PystachIO: Efficient Distributed GPU Query Processing with PyTorch over Fast Networks & Fast Storage
Jigao Luo, Nils Boeschen, Muhammad El-Hindi, Carsten Binnig
TL;DR
The paper tackles storage-resident, large-scale OLAP on GPUs by reframing tensor computation runtimes (TCRs) as a substrate for distributed query processing. It introduces PystachIO, a PyTorch-based engine that aggressively overlaps computation with high-bandwidth network and NVMe storage I/O through chunked, streaming, and multi-path techniques, including queue-based scheduling and adaptive regulation. Key contributions include a detailed analysis of naive I/O in TCRs, several end-to-end optimizations (chunking, deferred synchronization, metadata caching, reader combining, dynamic buffering), and comprehensive end-to-end evaluation showing up to 3x speedups and linear scalability to SF1000 on 2 GPUs. The work demonstrates that tensor runtimes can serve as effective substrates for scalable, out-of-memory OLAP in modern AI data centers, enabling efficient analytical workloads beyond traditional in-memory single-node scenarios.
Abstract
The AI hardware boom has led modern data centers to adopt HPC-style architectures centered on distributed, GPU-centric computation.
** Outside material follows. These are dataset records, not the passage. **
Lemma C4_upstream_failure_witness :
  (chat_resume server_js
     (chat_start server_js init 5000 (mkChatBody (JStr "hi") None)).2 0%nat
     (Responded (mkUpResponse 503 "busy" (ParseError "Unexpected token b")))
     "").2
  = (chat_start server_js init 5000 (mkChatBody (JStr "hi") None)).2.
Proof.
  refine (proj2 (proj1 (proj2 (proj2
    (C4_upstream_failure server_js init 5000 (mkChatBody (JStr "hi") None)
       0%nat _ _ (mkUpResponse 503 "busy" (ParseError "Unexpected token b"))
       "" _ _))) _)).
  - intros sid l. unfold init. simpl. by rewrite lookup_empty.
  - vm_compute. reflexivity.
  - reflexivity.
Defined.

(** C5, as the claim states it, fails in [server.js]: a 404 of the upstream
    reaches the caller as a 500. *)
Lemma C5_server_js_answers_500 :
  let r := mkUpResponse 404 "Not Found" (ParseError "Unexpected token N") in
  let out := chat server_js init 5000 (mkChatBody (JStr "hi") None)
               (Responded r) "" in
  up_ok r = false /\
  out.1 = mkResponse 500 (error_body "HTTP 404: Not Found") /\
  status out.1 <> up_status r.
Proof. split_and!; [vm_compute; reflexivity..|vm_compute; discriminate]. Qed.

(** C5, amended.  When the upstream answers with a non-success status, the
    exported variant answers the caller with that status and
    [{error: text}], the text being the upstream body.  [server.js] answers
    500 with [{error: message}]; the message is taken from the upstream
    error body, or is 'HTTP status: body' when that body is not JSON.  When
    the upstream call itself fails, both answer 500 with the failure's
    message.  None of these changes the state. *)
Theorem C5_error_status (i : Impl) (st : State) (h : loc) (r : UpResponse)
    (iso : string) :
  up_ok r = false ->
  let out := chat_resume i st h (Responded r) iso in
  out.2 = st /\
  match i with
  | part_000 => out.1 = mkResponse (up_status r) (error_body (up_text r))
  | server_js =>
      exists msg,
        ServerJs.extract_reply (Responded r) = Throw msg /\
        out.1 = mkResponse 500 (error_body msg) /\
        (forall e, up_json r = ParseError e ->
           msg = "HTTP " +:+ pretty (up_status r) +:+ ": " +:+ up_text r)
  end /\
  forall m, chat_resume i st h (Rejected m) iso = (mkResponse 500 (error_body m), st).
Proof.
  intros Hok out. subst out. split_and!.
  - destruct (chat_resume_cases i st h (Responded r) iso)
      as [(r' & -> & He)|(reply & _ & Hr)]; [done|].
    exfalso. destruct i; simpl in Hr.
    + unfold ServerJs.chat_resume, ServerJs.extract_reply in Hr.
      rewrite Hok in Hr. simpl in Hr.
      destruct (up_json r); [done|]. by destruct (strict_prop v "error").
    + unfold Part000.chat_resume in Hr. by rewrite Hok in Hr.
  - destruct i; simpl.
    + unfold ServerJs.chat_resume, ServerJs.extract_reply. rewrite Hok. simpl.
      destruct (up_json r) as [e|errorData]; [by eexists|].
      destruct (strict_prop errorData "error"); simpl; by eexists.
    + unfold Part000.chat_resume. by rewrite Hok.
  - intros m. by destruct i.
Qed.

Lemma C5_error_status_witness :
  (chat_resume part_000 init 0%nat
     (Responded (mkUpResponse 401 "denied" (ParseError "Unexpected token d")))
     "").1
  = mkResponse 401 (error_body "denied").
Proof.
  refine (proj1 (proj2 (C5_error_status part_000 init 0%nat
    (mkUpResponse 401 "denied" (ParseError "Unexpected token d")) "" _))).
  reflexivity.
Defined.

(** C3, as the claim states it, fails: on a non-success upstream answer the
    two files return different statuses; on a success answer without a
    completion text one returns an error and the other a reply, and only
    the other appends an assistant message; and the health bodies have
    different fields. *)
Lemma C3_variants_differ :
  let req := mkChatBody (JStr "hi") None in
  let not_found :=
    Responded (mkUpResponse 404 "Not Found" (ParseError "Unexpected token N")) in
  let empty := Responded (mkUpResponse 200 "{}" (ParseOk (JObj []))) in
  status (chat server_js init 5000 req not_found "").1
    <> status (chat part_000 init 5000 req not_found "").1 /\
  status (chat server_js init 5000 req empty "").1
    <> status (chat part_000 init 5000 req empty "").1 /\
  skeleton (chat server_js init 5000 req empty "").2
    <> skeleton (chat part_000 init 5000 req empty "").2 /\
  shape (body (health server_js None)) <> shape (body (health part_000 None)).
Proof. split_and!; vm_compute; discriminate. Qed.

(** C3, amended.  Run on states that are equal up to the text of the system
    messages (in particular on the same state), the two chat handlers
    return the same status and the same body fields and leave states that
    are again equal up to those texts, provided the upstream call fails or
    answers with success and a completion text; unless the answer is the
    429, whose wording differs, the two responses are equal.  On a
    non-success upstream answer they still return the same body fields and
    leave such states.  The clear handlers and the key test handlers are
    the same function.  The health handlers return the same status and the
    same values, under partly different field names. *)
Theorem C3_variants_agree (stA stB : State) (now : Z) (req : ChatBody)
    (up : Upstream) (iso : string) :
  skeleton stA = skeleton stB ->
  let a := chat server_js stA now req up iso in
  let b := chat part_000 stB now req up iso in
  (agreeing up ->
   status a.1 = status b.1 /\ shape (body a.1) = shape (body b.1) /\
   (status a.1 <> 429 -> a.1 = b.1) /\
   skeleton a.2 = skeleton b.2) /\
  (forall r, up = Responded r -> up_ok r = false ->
   shape (body a.1) = shape (body b.1) /\ skeleton a.2 = skeleton b.2) /\
  (forall creq,
     (clear server_js stA creq).1 = (clear part_000 stB creq).1 /\
     skeleton (clear server_js stA creq).2
     = skeleton (clear part_000 stB creq).2) /\
  (forall u, test_key server_js u = test_key part_000 u) /\
  (forall key,
     let ha := health server_js key in
     let hb := health part_000 key in
     status ha = status hb /\
     prop (body ha) "status" = prop (body hb) "status" /\
     prop (body ha) "model" = prop (body hb) "model" /\
     prop (body ha) "openrouterConfigured"
     = prop (body hb) "openrouterConfigured" /\
     prop (body ha) "apiKey" = prop (body hb) "apiKeyPrefix").
Proof.
  intros Hsk a b. subst a b. rewrite !chat_unfold.
  split_and!.
  - intros Hup.
    destruct (start_pair stA stB now req Hsk)
      as [(rA & rB & -> & -> & ? & ? & ?)
         |(h & sA & sB & stA' & stB' & -> & -> & Hsk')]; [done|].
    destruct (resume_skeleton server_js stA' stB' h up iso Hsk') as [H1 H2].
    rewrite <- (resume_agree stB' h up iso Hup). by rewrite H1, H2.
  - intros r -> Hok.
    destruct (start_pair stA stB now req Hsk)
      as [(rA & rB & -> & -> & ? & ? & ?)
         |(h & sA & sB & stA' & stB' & -> & -> & Hsk')]; [done|].
    destruct (resume_not_ok server_js stA' h r iso Hok) as [-> [mA ->]].
    destruct (resume_not_ok part_000 stB' h r iso Hok) as [-> [mB ->]].
    done.
  - intros creq. pose proof Hsk as (Hh & Hc & Hr)%skeleton_inv.
    split; [done|]. unfold skeleton. simpl. by rewrite Hh, Hc, Hr.
  - done.
  - done.
Qed.
(** * AI transaction bot: validation, extraction, duplicate resolution

    A shallow embedding of the backend of the transaction bot
    (src/utils/validation.js, src/services/llmService.js,
    src/services/dynamodbService.js, src/services/ocrService.js and
    src/services/transactionService.js) together with the properties
    the design document states about it.

    Conventions of the embedding.
    - A JavaScript number is an IEEE 754 binary64 value, here the
      [spec_float] of the standard library at precision 53 and maximal
      exponent 1024; all arithmetic rounds to nearest, ties to even.
    - A JavaScript string is a [string]; the character classes
      (white space, letters, digits) are the ASCII ones, so the model is
      exact on ASCII text.
    - A thrown exception is the [Throw] case of [result]; code that talks
      to a collaborator (table store, recognizer, completion service,
      file system) runs in the state-and-exception monad [M] over an
      explicit [world]. *)

From Stdlib Require Import ZArith NArith List String Ascii Bool Lia.
From Stdlib Require Import Floats.SpecFloat Sorting.Permutation.
Import ListNotations.

Local Open Scope string_scope.
Local Open Scope Z_scope.

Set Implicit Arguments.
Set Warnings "-register-all".


(* ------------------------------------------------------------------ *)
(** ** Strings *)

Module Str.

Definition code (c : ascii) : nat := nat_of_ascii c.

(** White space and line terminators of the ASCII range. *)
Definition is_ws (c : ascii) : bool :=
  let n := code c in
  ((9 <=? n) && (n <=? 13) || (n =? 32))%nat.

Definition is_digit (c : ascii) : bool :=
  let n := code c in ((48 <=? n) && (n <=? 57))%nat.

Definition is_upper (c : ascii) : bool :=
  let n := code c in ((65 <=? n) && (n <=? 90))%nat.

Definition is_lower (c : ascii) : bool :=
  let n := code c in ((97 <=? n) && (n <=? 122))%nat.

Definition upper (c : ascii) : ascii :=
  if is_lower c then ascii_of_nat (code c - 32) else c.

Definition lower (c : ascii) : ascii :=
  if is_upper c then ascii_of_nat (code c + 32) else c.

Fixpoint map (f : ascii -> ascii) (s : string) : string :=
  match s with
  | EmptyString => EmptyString
  | String c r => String (f c) (map f r)
  end.

Definition toUpperCase : string -> string := map upper.
Definition toLowerCase : string -> string := map lower.

Fixpoint forallb (p : ascii -> bool) (s : string) : bool :=
  match s with
  | EmptyString => true
  | String c r => p c && forallb p r
  end.

Fixpoint trimStart (s : string) : string :=
  match s with
  | String c r => if is_ws c then trimStart r else s
  | EmptyString => EmptyString
  end.

(** [trimEnd] drops the trailing run of white space: a character stays
    when it is not white space or when something stays after it. *)
Fixpoint trimEnd (s : string) : string :=
  match s with
  | EmptyString => EmptyString
  | String c r =>
      match trimEnd r with
      | EmptyString => if is_ws c then EmptyString else String c EmptyString
      | r' => String c r'
      end
  end.

Definition trim (s : string) : string := trimEnd (trimStart s).

Definition len (s : string) : Z := Z.of_nat (String.length s).

Fixpoint startsWith (p s : string) : bool :=
  match p, s with
  | EmptyString, _ => true
  | String a p', String b s' => Ascii.eqb a b && startsWith p' s'
  | String _ _, EmptyString => false
  end.

Fixpoint drop (n : nat) (s : string) : string :=
  match n, s with
  | O, _ => s
  | S n', String _ r => drop n' r
  | S _, EmptyString => EmptyString
  end.

Fixpoint includes (s p : string) : bool :=
  startsWith p s ||
  match s with
  | EmptyString => false
  | String _ r => includes r p
  end.

Fixpoint join (sep : string) (l : list string) : string :=
  match l with
  | [] => EmptyString
  | [x] => x
  | x :: r => x ++ sep ++ join sep r
  end.

(** [split sep s] for a one-character separator. *)
Fixpoint split_aux (sep : ascii) (cur : string) (s : string) : list string :=
  match s with
  | EmptyString => [cur]
  | String c r =>
      if Ascii.eqb c sep then cur :: split_aux sep EmptyString r
      else split_aux sep (cur ++ String c EmptyString) r
  end.

Definition split (sep : ascii) (s : string) : list string :=
  split_aux sep EmptyString s.

Definition quote : ascii := ascii_of_nat 34.
Definition LF : ascii := ascii_of_nat 10.
Definition backtick : ascii := ascii_of_nat 96.

End Str.

(* ------------------------------------------------------------------ *)
(** ** Numbers: IEEE 754 binary64 *)

Module Num.

Definition number := spec_float.

Definition prec : Z := 53.
Definition emax : Z := 1024.

Definition NaN : number := S754_nan.
Definition zero : number := S754_zero false.
Definition infinity (neg : bool) : number := S754_infinity neg.

Definition of_Z (z : Z) : number := binary_normalize prec emax z 0 false.

Definition sub : number -> number -> number := SFsub prec emax.
Definition div : number -> number -> number := SFdiv prec emax.
Definition abs : number -> number := SFabs.
Definition ltb : number -> number -> bool := SFltb.
Definition leb : number -> number -> bool := SFleb.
Large GPU clusters interconnected by fast RDMA networks and backed by high-bandwidth NVMe storage enable scalable computation and rapid access to storage-resident data. Tensor computation runtimes (TCRs), such as PyTorch, originally designed for AI workloads, have recently been shown to accelerate analytical workloads. However, prior work has primarily considered settings where the data fits in aggregated GPU memory. In this paper, we systematically study how TCRs can support scalable, distributed query processing for large-scale, storage-resident OLAP workloads. Although TCRs provide abstractions for network and storage I/O, naive use often underutilizes GPU and I/O bandwidth due to insufficient overlap between computation and data movement. As a core contribution, we present PystachIO, a PyTorch-based distributed OLAP engine that combines fast network and storage I/O with key optimizations to maximize GPU, network, and storage utilization. Our evaluation shows up to 3x end-to-end speedups over existing distributed GPU-based query processing approaches.